Copy each line containing the word "take" from the records that follow, please.

"""

(** * MAPLEAF simulation definitions: a shallow embedding of
    [MAPLEAF/IO/simDefinition.py] and the properties of its parser,
    value resolution, resampling, serializer and key utilities.

    Python [str] values are modelled as [string] (characters are code
    points below 256), Python [dict]s as association lists that keep
    insertion order, Python [set]s as duplicate-free lists. *)

From Stdlib Require Import String Ascii List ZArith Lia Bool Arith.
Import ListNotations.
Open Scope string_scope.

(* ================================================================= *)
(** * Results and exceptions *)

(** The exceptions the module can raise.  All but [KeyNotFoundError]
    (a [KeyError]), [IndexError], [TypeError], [AttributeError] and
    [OSError] are
    [ValueError]s in the source; a constructor per raise site keeps them
    apart.  [OutOfFuel] is not a Python exception: it is the answer of a
    fuel-bounded function that was given too little fuel. *)
Inductive pyerr : Type :=
| DuplicateKeyError (key file : string)
| MalformedLineError (i : nat) (line : string)
| CircularIncludeError (file target : string) (stack : list string)
| UnknownSourceDictError (dictPath derivedDictName file : string)
| DerivedKeyCollisionError (key : string)
| UnknownDirectiveError (line : string)
| KeyNotFoundError (key : string)
| InvalidProbabilisticValueError (meanKey stdDevKey : string)
| NotSubKeyError (child parent : string)
| NoSourceError
| ShlexError
| SubstringNotFound
| IndexError
| TypeError
| AttributeError
| OSError (file : string)
| OutOfFuel.

Inductive result (A : Type) : Type :=
| Ok (a : A)
| Err (e : pyerr).
Arguments Ok {A} a.
Arguments Err {A} e.

Definition bind {A B : Type} (r : result A) (k : A -> result B) : result B :=
  match r with
  | Ok a => k a
  | Err e => Err e
  end.

Notation "x <- e ;; k" := (bind e (fun x => k))
  (at level 61, e at next level, right associativity).
Notation "' p <- e ;; k" := (bind e (fun x => let p := x in k))
  (at level 61, p pattern, e at next level, right associativity).

(* ================================================================= *)
(** * Python string primitives *)

Module PyStr.

(** [str.isspace] on one character. *)
Definition isspace (c : ascii) : bool :=
  let n := nat_of_ascii c in
  (((9 <=? n) && (n <=? 13)) || ((28 <=? n) && (n <=? 32))
   || (n =? 133) || (n =? 160))%nat.

Fixpoint lstrip (s : string) : string :=
  match s with
  | String c s' => if isspace c then lstrip s' else s
  | EmptyString => EmptyString
  end.

Fixpoint rstrip (s : string) : string :=
  match s with
  | EmptyString => EmptyString
  | String c s' =>
      match rstrip s' with
      | EmptyString => if isspace c then EmptyString else String c EmptyString
      | r => String c r
      end
  end.

(** [s.strip()] *)
Definition strip (s : string) : string := rstrip (lstrip s).

(** [s.split()]: the maximal runs of non-whitespace characters. *)
Fixpoint split_ws (s : string) : list string :=
  match s with
  | EmptyString => []
  | String c s' =>
      if isspace c then split_ws s'
      else match s' with
           | EmptyString => [String c EmptyString]
           | String d _ =>
               if isspace d then String c EmptyString :: split_ws s'
               else match split_ws s' with
                    | t :: r => String c t :: r
                    | [] => [String c EmptyString]
                    end
           end
  end.

(** [s.split(sep)] for a one-character separator. *)
Fixpoint split_on (sep : ascii) (s : string) : list string :=
  match s with
  | EmptyString => [EmptyString]
  | String c s' =>
      if Ascii.eqb c sep then EmptyString :: split_on sep s'
      else match split_on sep s' with
           | t :: r => String c t :: r
           | [] => [String c EmptyString]
           end
  end.

(** [sep.join(l)] *)
Definition join (sep : string) (l : list string) : string :=
  String.concat sep l.

(** [sub in s] *)
Fixpoint contains (sub s : string) : bool :=
  prefix sub s
  || match s with
     | EmptyString => false
     | String _ s' => contains sub s'
     end.

(** [s.replace("", new)]: [new] before every character and at the end. *)
Fixpoint replace_empty (new s : string) : string :=
  match s with
  | EmptyString => new
  | String c s' => new ++ String c (replace_empty new s')
  end.

(** The left-to-right scan of [s.replace(old, new)] for a non-empty
    [old]; [skip] counts the characters of a match still to be passed. *)
Fixpoint replace_from (old new : string) (skip : nat) (s : string) : string :=
  match s with
  | EmptyString => EmptyString
  | String c s' =>
      match skip with
      | S k => replace_from old new k s'
      | O =>
          if prefix old s
          then new ++ replace_from old new (String.length old - 1) s'
          else String c (replace_from old new 0 s')
      end
  end.

(** [s.replace(old, new)] *)
Definition replace (s old new : string) : string :=
  match old with
  | EmptyString => replace_empty new s
  | _ => replace_from old new 0 s
  end.

(** [s[n:]] and [s[:n]] for [n >= 0] *)
Fixpoint drop (n : nat) (s : string) : string :=
  match n, s with
  | O, _ => s
  | S k, String _ s' => drop k s'
  | S _, EmptyString => EmptyString
  end.

Fixpoint take (n : nat) (s : string) : string :=
  match n, s with
  | O, _ => EmptyString
  | S k, String c s' => String c (take k s')
  | S _, EmptyString => EmptyString
  end.

(** [s[-1]] (None when [s] is empty, an [IndexError] in Python) *)
Fixpoint last (s : string) : option ascii :=
  match s with
  | EmptyString => None
  | String c EmptyString => Some c
  | String _ s' => last s'
  end.

(** [s[:-1]] *)
Definition init (s : string) : string := take (String.length s - 1) s.

(** [s[-n:]] for [n > 0] *)
Definition suffix_of (n : nat) (s : string) : string :=
  drop (String.length s - n) s.

(** [s.index(c)] for a one-character [c]; None is Python's ValueError. *)
Fixpoint index_char (c : ascii) (s : string) : option nat :=
  match s with
  | EmptyString => None
  | String d s' =>
      if Ascii.eqb d c then Some 0
      else option_map S (index_char c s')
  end.

(** ["c" * n] *)
Fixpoint repeat_char (c : ascii) (n : nat) : string :=
  match n with
  | O => EmptyString
  | S k => String c (repeat_char c k)
  end.

(** Python list slices [l[:n]] and [l[n:]] for any integer [n]. *)
Definition slice_to {A : Type} (n : Z) (l : list A) : list A :=
  if (0 <=? n)%Z then firstn (Z.to_nat n) l
  else firstn (List.length l - Z.to_nat (- n)) l.

Definition slice_from {A : Type} (n : Z) (l : list A) : list A :=
  if (0 <=? n)%Z then skipn (Z.to_nat n) l
  else skipn (List.length l - Z.to_nat (- n)) l.

Definition tab : ascii := ascii_of_nat 9.
Definition nl : ascii := ascii_of_nat 10.
Definition nls : string := String nl EmptyString.
Definition tabs (n : nat) : string := repeat_char tab n.

End PyStr.
Import PyStr.

(* ================================================================= *)
(** * Python dictionaries and sets *)

(** A [dict] of [str] to [str]: an association list in insertion order,
    one entry per key. *)
Definition pydict : Type := list (string * string).

Fixpoint dict_get (d : pydict) (k : string) : option string :=
  match d with
  | [] => None
  | (k', v) :: r => if String.eqb k' k then Some v else dict_get r k
  end.

Definition dict_has (d : pydict) (k : string) : bool :=
  match dict_get d k with
  | Some _ => true
  | None => false
  end.

(** [d[k] = v]: an existing key keeps its place, a new one goes last. *)
Fixpoint dict_set (d : pydict) (k v : string) : pydict :=
  match d with
  | [] => [(k, v)]
  | (k', v') :: r =>
      if String.eqb k' k then (k', v) :: r else (k', v') :: dict_set r k v
  end.

(** [del d[k]] *)
Fixpoint dict_del (d : pydict) (k : string) : pydict :=
  match d with
  | [] => []
  | (k', v') :: r =>
      if String.eqb k' k then r else (k', v') :: dict_del r k
  end.

Definition dict_keys (d : pydict) : list string := map fst d.

(** A [set] of [str]. *)
Definition pyset : Type := list string.

Definition set_mem (x : string) (s : pyset) : bool :=
  existsb (String.eqb x) s.

Definition set_add (x : string) (s : pyset) : pyset :=
  if set_mem x s then s else (s ++ [x])%list.

Definition set_remove (x : string) (s : pyset) : pyset :=
  filter (fun y => negb (String.eqb y x)) s.

(* ================================================================= *)
(** * Functions for dealing with string keys *)

Definition dot : ascii := ".".

(** [isSubKey(potentialParent, potentialChild)] *)
Definition isSubKey (potentialParent potentialChild : string) : bool :=
  if String.eqb potentialParent "" then true
  else
    let pLength := String.length potentialParent in
    let cLength := String.length potentialChild in
    if (cLength <=? pLength)%nat then false
    else
      String.eqb (take pLength potentialChild) potentialParent
      && match String.get pLength potentialChild with
         | Some c => Ascii.eqb c dot
         | None => false
         end.

(** [getKeyLevel(key)] *)
Definition getKeyLevel (key : string) : Z :=
  if (String.length key =? 0)%nat then (-1)%Z
  else (Z.of_nat (List.length (split_on dot key)) - 1)%Z.

(** [getParentKeyAtLevel(key, desiredLevel)] *)
Definition getParentKeyAtLevel (key : string) (desiredLevel : Z) : string :=
  join "." (slice_to (desiredLevel + 1) (split_on dot key)).

(** [splitKeyAtLevel(key, prefixLevel)] *)
Definition splitKeyAtLevel (key : string) (prefixLevel : Z) : string * string :=
  let n := (prefixLevel + 1)%Z in
  let keyNames := split_on dot key in
  (join "." (slice_to n keyNames), join "." (slice_from n keyNames)).

(** [getImmediateSubKey(parent, child)] *)
Definition getImmediateSubKey (parent child : string) : result string :=
  if negb (isSubKey parent child) then Err (NotSubKeyError child parent)
  else Ok (fst (splitKeyAtLevel child (getKeyLevel parent + 1))).

(** [isFileName(value)] *)
Definition isFileName (value : string) : bool :=
  existsb (fun ext => contains ext value)
          [".csv"; ".pdf"; ".mapleaf"; ".txt"; ".py"; ".eng"].

(** [pathIsRelativeToRepository(possiblePath)] *)
Definition pathIsRelativeToRepository (possiblePath : string) : bool :=
  (8 <? String.length possiblePath)%nat
  && String.eqb (take 8 possiblePath) "MAPLEAF/".

(* ================================================================= *)
(** * [shlex.split] *)

(** The tokenizer of Python's [shlex] in POSIX mode with
    [whitespace_split] set and no comment characters, as [shlex.split]
    runs it.  [ShEscape None] is the escape state entered outside
    quotes, [ShEscape (Some q)] the one entered inside the quote [q]. *)
Module Shlex.

Inductive state : Type :=
| ShSpace
| ShWord
| ShQuote (q : ascii)
| ShEscape (back : option ascii).

Definition whitespace (c : ascii) : bool :=
  Ascii.eqb c " " || Ascii.eqb c tab || Ascii.eqb c (ascii_of_nat 13)
  || Ascii.eqb c nl.

Definition backslash : ascii := ascii_of_nat 92.
Definition squote : ascii := ascii_of_nat 39.
Definition dquote : ascii := ascii_of_nat 34.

"""

■ **Expected answer**
Fixpoint take (n : nat) (s : string) : string :=
  | S k, String c s' => String c (take k s')
Definition init (s : string) : string := take (String.length s - 1) s.
      String.eqb (take pLength potentialChild) potentialParent
  && String.eqb (take 8 possiblePath) "MAPLEAF/".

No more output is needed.